P055
Benchmarking algorithms for species-level profiling of mycobacteria in shotgun metagenomic samples, and application to the distribution of known mycobacteria in soils
L B Harrison(1,2) J O Ahmed(1) F J Veyrier(1)
1:Centre Armand-Frappier Sante Biotechnologie - INRS; 2:McGill University Health Centre
Mycobacteria inhabit a variety of habitats including soils, water, dusts, and other niches. The distribution of known species has been described to a variable degree by both culture-dependent and culture-independent approaches. Shotgun metagenomics offers promise to delineate mycobacterial diversity of both known and unknown species, but significant questions concerning both wet and dry-lab methodologies remain.

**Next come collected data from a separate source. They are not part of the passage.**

(* ===== verification/FwdRules.v ===== *)
(** toolstack_forwarder/rules.py: secrets that are updated from responses.

    Regular expressions, the XML parser and UTF-8 decoding belong to the
    standard library and are parameters. *)

From stdpp Require Import base tactics list strings.
From Stdlib Require Import ZArith Lia Ascii.
From S2P Require Import Prelude PyStr Json Template FwdConfig SpsWire SpsClient.

Definition _MAX_SECRET_VALUE : Z := 8 * 1024.

(** A RuleError, or any other exception, by its class name. *)
Record rule_error := RuleError { re_code : string; re_detail : string; re_fields : dict json }.
Inductive rule_exn := Rule (e : rule_error) | Unforeseen (class_name : string).

(** [re_search] answers the groups of the first match; [decode_replace] is
    [bytes.decode("utf-8", "replace")]. *)
Class Parsers := {
  re_search : string -> string -> list (option string) + unit + string;
  xml_node : Type;
  xml_fromstring : string -> xml_node + string;
  xml_findall : xml_node -> string -> list xml_node + string;
  xml_get : xml_node -> string -> option string;
  xml_text : xml_node -> option string;
  decode_replace : string -> string }.

Definition RM (T : Type) : Type := (T + rule_exn)%type.
#[export] Instance RM_ret : MRet RM := fun _ a => inl a.
#[export] Instance RM_bind : MBind RM := fun _ _ f m => match m with inl a => f a | inr e => inr e end.

Definition rule_fail {T} (detail : string) (fields : dict json) : RM T :=
  inr (Rule (RuleError "rule_extraction_failed" detail fields)).
Definition secret_field (name : string) : dict json := [("secret"%string, JStr name)].

(** ** Statuses *)

(** One alternative of the specification. *)
Definition match_part (part : string) (status : Z) : res bool :=
  let part := lower (strip part) in
  match part with
  | EmptyString => Ok false
  | String c rest =>
      if (len part =? 3) && isdigit_char c && String.eqb rest "xx" then
        d ← py_int (String c EmptyString);
        Ok (status / 100 =? d)
      else if isdigit part then
        d ← py_int part;
        Ok (status =? d)
      else Ok false
  end.

Fixpoint match_parts (parts : list string) (status : Z) : res bool :=
  match parts with
  | [] => Ok false
  | part :: parts' => b ← match_part part status; if (b : bool) then Ok true else match_parts parts' status
  end.

Definition match_status (spec : string) (status : Z) : res bool := match_parts (split_char "|" spec) status.

Example match_status_forms :
  match_status "2xx| 304 |abc" 204 = Ok true /\ match_status "2xx| 304 |abc" 304 = Ok true
  /\ match_status "2xx| 304 |abc" 404 = Ok false /\ match_status (String (chr 178) "xx") 200 = Raise ValueError.
Proof. by vm_compute. Qed.

(** ** Extraction *)

Fixpoint json_walk (cur : json) (parts : list string) : RM json :=
  match parts with
  | [] => mret cur
  | part :: parts' =>
      match cur, isdigit part with
      | JArr l, true =>
          match py_int part with
          | Raise _ => inr (Unforeseen "ValueError")
          | Ok idx =>
              match l !! Z.to_nat idx with
              | Some v => json_walk v parts'
              | None => rule_fail "json index not found" []
              end
          end
      | JObj d, _ =>
          match dget d part with
          | Some v => json_walk v parts'
          | None => rule_fail "json path not found" []
          end
      | _, _ => rule_fail "json path not found" []
      end
  end.

Definition _extract_json (body path : string) : RM string :=
  match loads body with
  | Raise _ => rule_fail "invalid json" []
  | Ok v =>
      cur ← json_walk v (split_char "." path);
      match cur with JStr s => mret s | _ => rule_fail "json path did not yield a string" [] end
  end.

Section Extract.
Context `{Parsers}.

(** [unquote]: each run of ASCII characters is decoded by itself. *)
Fixpoint unquote_runs (l : list ascii) (run : list ascii) : string :=
  match l with
  | [] => decode_replace (unquote_to_bytes (of_chars (rev run)))
  | c :: l' =>
      if code c <? 128 then unquote_runs l' (c :: run)
      else decode_replace (unquote_to_bytes (of_chars (rev run))) +:+ String c (unquote_runs l' [])
  end.
Definition unquote (s : string) : string := if contains "%" s then unquote_runs (chars s) [] else s.

Definition plus_to_space (s : string) : string := of_chars (map (fun c => if is_char "+" c then " "%char else c) (chars s)).

(** [parse_qs(body, keep_blank_values=True)] as its list of pairs. *)
Definition parse_pair (pair : string) : list (string * string) :=
  if PyStr.empty pair then []
  else let '(name, _, value) := partition_char "=" pair in [(unquote (plus_to_space name), unquote (plus_to_space value))].
Definition parse_qsl (body : string) : list (string * string) := List.concat (map parse_pair (split_char "&" body)).

(** [path.rsplit("/@", 1)]. *)
Fixpoint rsplit_attr (s : string) : option (string * string) :=
  match s with
  | EmptyString => None
  | String c s' =>
      match rsplit_attr s' with
      | Some (h, t) => Some (String c h, t)
      | None => if starts_with "/@" s then Some (EmptyString, str_drop 2 s) else None
      end
  end.

Definition _extract_xml (body path secret_name : string) : RM (option string) :=
  let '(elem_path, attr) := match rsplit_attr path with Some (h, t) => (h, Some t) | None => (path, None) end in
  match attr with
  | Some EmptyString => rule_fail "xml attribute is empty" (secret_field secret_name)
  | _ =>
      match xml_fromstring body with
      | inr cls =>
          if String.eqb cls "ParseError" then rule_fail "invalid xml" (secret_field secret_name) else inr (Unforeseen cls)
      | inl root =>
          match xml_findall root elem_path with
          | inr cls =>
              if String.eqb cls "SyntaxError" then rule_fail "invalid xml path" (secret_field secret_name)
              else inr (Unforeseen cls)
          | inl [] => rule_fail "xml path not found" (secret_field secret_name)
          | inl (found :: _) =>
              match attr with
              | Some a => match xml_get found a with
                          | Some v => mret (Some v)
                          | None => rule_fail "xml attribute not found" (secret_field secret_name)
                          end
              | None => match xml_text found with
                        | Some v => mret (Some v)
                        | None => rule_fail "xml element has no text" (secret_field secret_name)
                        end
              end
          end
      end
  end.

(** [None] is the value of a group that did not take part in the match. *)
Definition extract_value (rule : update_rule) (body : string) : RM (option string) :=
  let name := secret_field (ru_secret rule) in
  if String.eqb (ru_type rule) "json" then v ← _extract_json body (ru_path rule); mret (Some v)
  else if String.eqb (ru_type rule) "form" then
    match List.find (fun kv => String.eqb kv.1 (ru_path rule)) (parse_qsl body) with
    | Some kv => mret (Some kv.2)
    | None => rule_fail "form field not found" name
    end
  else if String.eqb (ru_type rule) "plaintext" then
    match re_search (ru_path rule) body with
    | inr cls => inr (Unforeseen cls)
    | inl (inr _) => rule_fail "regex group not found" name
    | inl (inl groups) =>
        if forallb (fun g => match g with None => true | Some _ => false end) groups
        then rule_fail "regex group not found" name
        else match groups with g :: _ => mret g | [] => mret None end
    end
  else if String.eqb (ru_type rule) "xml" then _extract_xml body (ru_path rule) (ru_secret rule)
  else rule_fail "unsupported response type" name.

Fixpoint extract_all (rules : list update_rule) (body : string) : RM (list (string * string)) :=
  match rules with
  | [] => mret []
  | rule :: rules' =>
      value ← extract_value rule body;
      match value with
      | None => inr (Unforeseen "AttributeError")
      | Some v =>
          if _MAX_SECRET_VALUE <? utf8_len v
          then rule_fail "extracted secret value exceeds 8KB" (secret_field (ru_secret rule))
          else extracted ← extract_all rules' body; mret ((ru_secret rule, v) :: extracted)
      end
  end.

(** [except RuleError: raise], [except Exception]. *)
Definition rule_error_of (e : rule_exn) : rule_error :=
  match e with Rule e => e | Unforeseen cls => RuleError "rule_extraction_failed" cls [] end.

Fixpoint matching (rules : list update_rule) (status : Z) : res (list update_rule) :=
  match rules with
  | [] => Ok []
  | rule :: rules' =>
      b ← match_status (ru_status rule) status;
      rest ← matching rules' status;
      Ok (if (b : bool) then rule :: rest else rest)
  end.

(** ** Writing *)

Context {N : Type} `{Channel N} `{Utf8}.

Definition client_exn_name (e : client_exn) : string :=
  match e with
  | CSPSError => "SPSError" | CAuthError => "AuthError" | CNotFound => "NotFound" | CNotWritable => "NotWritable"
  | CBackendError => "BackendError" | CBadResponse => "BadResponse" | CTransportError => "TransportError"
  | CKeyError => "KeyError" | CAttributeError => "AttributeError" | CValueError => "ValueError"
  end%string.

(** The client is the caller's object: what was written before a failure stays
    in its cache. *)
Fixpoint write_all (extracted : list (string * string)) (secrets : secret_client) (n : N)
    : option rule_error * secret_client * N :=
  match extracted with
  | [] => (None, secrets, n)
  | (name, value) :: rest =>
      match writeback name value secrets n with
      | (inl secrets', n') => write_all rest secrets' n'
      | (inr e, n') => (Some (RuleError "secret_update_failed" (client_exn_name e) (secret_field name)), secrets, n')
      end
  end.

(** [None] on success; [Raise] is an exception that is no RuleError. *)
Definition apply_secret_update_rules (rules : list update_rule) (status : Z) (body : string)
    (secrets : secret_client) (n : N) : res (option rule_error) * secret_client * N :=
  match matching rules status with
  | Raise e => (Raise e, secrets, n)
  | Ok rules =>
      match extract_all rules body with
      | inr e => (Ok (Some (rule_error_of e)), secrets, n)
      | inl extracted => let '(r, secrets', n') := write_all extracted secrets n in (Ok r, secrets', n')
      end
  end.
End Extract.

In the dry-lab, determining which known species of mycobacteria are present in a given sample of metagenomic sequencing reads is not trivial due to similarity and incompleteness of reference genomes, horizontal gene transfer, among other issues. Three new algorithms addressing these issues have been published to profile microbial communities at the species-level, including at low abundance, using reference databases: metapresence, YACTH and sylph. We benchmarked these tools on their ability to discriminate known species in the family Mycobacteriaceae using a curated reference genome database and in silico simulations to create artificial mycobacterial communities. Using precision/recall curves, we demonstrate that sylph and metapresence, when used with an alignment mapping quality filter, provides the best performance, with sylph maintaining high precision, but relatively lower recall/sensitivity at low abundance. Applying these methods to published global datasets of soil shotgun metagenomes (n = 1284), relatively few known species are detected per sample (sylph: mean±SD 0.24±0.73 known species per soil metagenome), and at overall low abundances. This likely reflects both the incompleteness of the reference database due to a high proportion of uncharacterized mycobacteria present in soils, and/or extraction protocols not optimized for mycobacteria.